Don Carlo is an opera about lack and impossibility. Each character faces insoluble problems. Filippo II is the paradigmatic example: he feels acutely the burden of religious interference over his throne; at the same time, he is aware that he has never been loved by his queen. In this rendition, Ferruccio Furlanetto (singing Filippo only a few months ago after his triumph in the role at the Royal Opera) perfectly inhabits the role of a monarch whom the burden of power has isolated; the paradoxical situation in which his rival in love is his son adds to his pain. Equally impossible is Princess Eboli's love for Carlo: played by an outstanding Dolora Zajick, was with Filippo the character who most painfully expressed the loneliness of her condition. And there is the complementary tragedy of Don Carlo (Giuseppe Filianoti) and Elisabetta di Valois (Fiorenza Cedolins), trapped by the fact that they are lovers who must call themselves son and mother.
The impossibility staged in Don Carlo is also one of attaining freedom while fulfilling one's duties (libertà and dover are two other recurrent words). But in this new La Scala production, what emerges is in many ways a masculine opera: performers show their toughest sides, and the vocal interpretations all betraying a certain ferocity. Fiorenza Cedolins was particularly impressive in the way she dominated the scene, taming all those who surrounded her, and even the orchestra, through her acting and her voice.
I said every character exposed a masculine side, but actually it's every character except one. The missing person is Don Carlo himself. Giuseppe Filianoti's vocal interpretation was crystalline (perhaps at times even too bright), and this led a homoerotic thread emerging between Carlo and Rodrigo (Dalibor Jenis): fought over between Filippo and his son, Rodrigo seemed to act as metonymic love object for Carlo, whose feelings for Elisabetta can never be fulfilled. Indeed, Carlo and Rodrigo sing duets together more often and more intensely than Carlo and his beloved do; and in Rodrigo's death scene, the couple's bodily interaction was so passionate that one almost expected an adieu kiss.
Inevitably when compared with the regal qualities of Filippo, the title character is particularly hard to make consistent. Only a few months ago, Andrew Clements, commenting on the Royal Opera production, wrote in the Guardian that 'Villazón reduces the character of Carlo to little more than a stroppy, lovesick adolescent' (9 June 2008). Even among La Scala's youthful spectators, it was the bad guys, Filippo and Eboli, who most caught the audience sympathy.

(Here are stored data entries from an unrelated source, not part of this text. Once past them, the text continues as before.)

(** ** The six moments of a day *)

Module Entry.
(** An element of the array [getIslamicPrayerTimes] returns. *)
Record t : Type := mk { id : string; name : string; hour : Z; minute : Z }.
End Entry.

(** The six local times [getIslamicPrayerTimes] computes, in hours, before
    [timeToHourMinute] normalises them. *)
Record Moments : Type := mkMoments {
  fajrTime : R;
  sunriseTime : R;
  dhuhrTime : R;
  asrTime : R;
  maghribTime : R;
  ishaTime : R
}.

Definition fajrAngle : R := -18.
Definition ishaAngle : R := -17.
Definition maghribAngle : R := -0.833.

(** [-date.getTimezoneOffset() / 60]. *)
Definition timezoneOffsetOf (date : Date) : R :=
  - IZR (getTimezoneOffset date) / 60.

(** The body of [getIslamicPrayerTimes] up to its [return]. *)
Definition moments (lat lng : R) (date : Date) : Moments :=
  let timezoneOffset := timezoneOffsetOf date in
  let julianDate := getJulianDate date in
  let declination := getSolarDeclination julianDate in
  let equationOfTime := getEquationOfTime julianDate in
  {| fajrTime :=
       calculatePrayerTime lat lng declination equationOfTime fajrAngle
                           false timezoneOffset;
     sunriseTime :=
       calculatePrayerTime lat lng declination equationOfTime maghribAngle
                           true timezoneOffset;
     dhuhrTime := getSolarNoon lng equationOfTime timezoneOffset;
     asrTime := getAsrTime lat lng declination equationOfTime timezoneOffset;
     maghribTime :=
       calculatePrayerTime lat lng declination equationOfTime maghribAngle
                           false timezoneOffset;
     ishaTime :=
       calculatePrayerTime lat lng declination equationOfTime ishaAngle
                           false timezoneOffset |}.

(** [{ id, name, ...timeToHourMinute(time) }]. *)
Definition entry (id name : string) (time : R) : Entry.t :=
  let hm := timeToHourMinute time in
  Entry.mk id name (HM.hour hm) (HM.minute hm).

(** [getIslamicPrayerTimes]. *)
Definition getIslamicPrayerTimes (lat lng : R) (date : Date) : list Entry.t :=
  let t := moments lat lng date in
  [ entry "fajr" "Fajr" (fajrTime t);
    entry "sunrise" "Sunrise" (sunriseTime t);
    entry "dhuhr" "Dhuhr" (dhuhrTime t);
    entry "asr" "Asr" (asrTime t);
    entry "maghrib" "Maghrib" (maghribTime t);
    entry "isha" "Isha" (ishaTime t) ].

End Solar.

(** ** Strings of the JavaScript runtime *)

Module JSString.

Local Open Scope string_scope.

(** [Number.prototype.toString] on an integer. *)
Definition toString (n : Z) : string :=
  DecimalString.NilZero.string_of_int (Z.to_int n).

Fixpoint replicate (n : nat) (c : ascii) : string :=
  match n with
  | O => EmptyString
  | S k => String c (replicate k c)
  end.

(** [s.padStart (targetLength, c)] for a one-character pad. *)
Definition padStart (targetLength : nat) (c : ascii) (s : string) : string :=
  replicate (targetLength - String.length s) c ++ s.

(** The class [\d]. *)
Definition isDigit (c : ascii) : bool :=
  let n := nat_of_ascii c in (48 <=? n)%nat && (n <=? 57)%nat.

(** The class [\s], on one-byte characters. *)
Definition isSpace (c : ascii) : bool :=
  let n := nat_of_ascii c in
  ((9 <=? n)%nat && (n <=? 13)%nat) || (n =? 32)%nat.

Definition digitValue (c : ascii) : Z := Z.of_nat (nat_of_ascii c) - 48.

(** [parseInt (s, 10)] on a string of digits. *)
Fixpoint parseDigits (acc : Z) (s : string) : Z :=
  match s with
  | EmptyString => acc
  | String c rest => parseDigits (10 * acc + digitValue c)%Z rest
  end.

Definition parseInt (s : string) : Z := parseDigits 0 s.

(** [toUpperCase] on one-byte characters. *)
Definition upper (c : ascii) : ascii :=
  let n := nat_of_ascii c in
  if (97 <=? n)%nat && (n <=? 122)%nat then ascii_of_nat (n - 32) else c.

Fixpoint toUpperCase (s : string) : string :=
  match s with
  | EmptyString => EmptyString
  | String c rest => String (upper c) (toUpperCase rest)
  end.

On the architectural side, the staging was effective in giving shape to the sharpness and hopelessness of human relations. An Arcadian setting during Eboli's Veil Song discouraged any idea of an exotic Spain but reinforced the sense of innocence and purity that Elisabetta then evokes in her soliloquies to herself and God - religion is bad only if organized; it can be a consolation when characters confront their inner tragedy. And the visual aspect was equally impressive in the choral scenes, in which the atmosphere assumed Velasquez-like undertones.
What is more, the use of a black panel in the background had an enthralling effect. I am not sure of the director's intentions but the dark rectangle seemed to hint at a cinema screen. Such a reading is reinforced by an opera that brings to the stage a present that is sprinkled with memories of a happier past: one that lasted, according to the Carlo and Elisabetta, only one day ('quest'eternità un giorno sol durò'). At moments when the singers direct their thoughts to memories of previous experience (Rodrigo's and Carlo's earlier friendship, Carlo's and Elisabetta's vows of love), children dressed identically to the grown-ups pantomime stories on the black screen. In some of the scenes, the children even interact with the characters; but in most, they just stay just out of reach. The adults can only watch the enactment of the past they are evoking, just like film viewers observe a projection of their wishes and fears when staring at a cinema screen.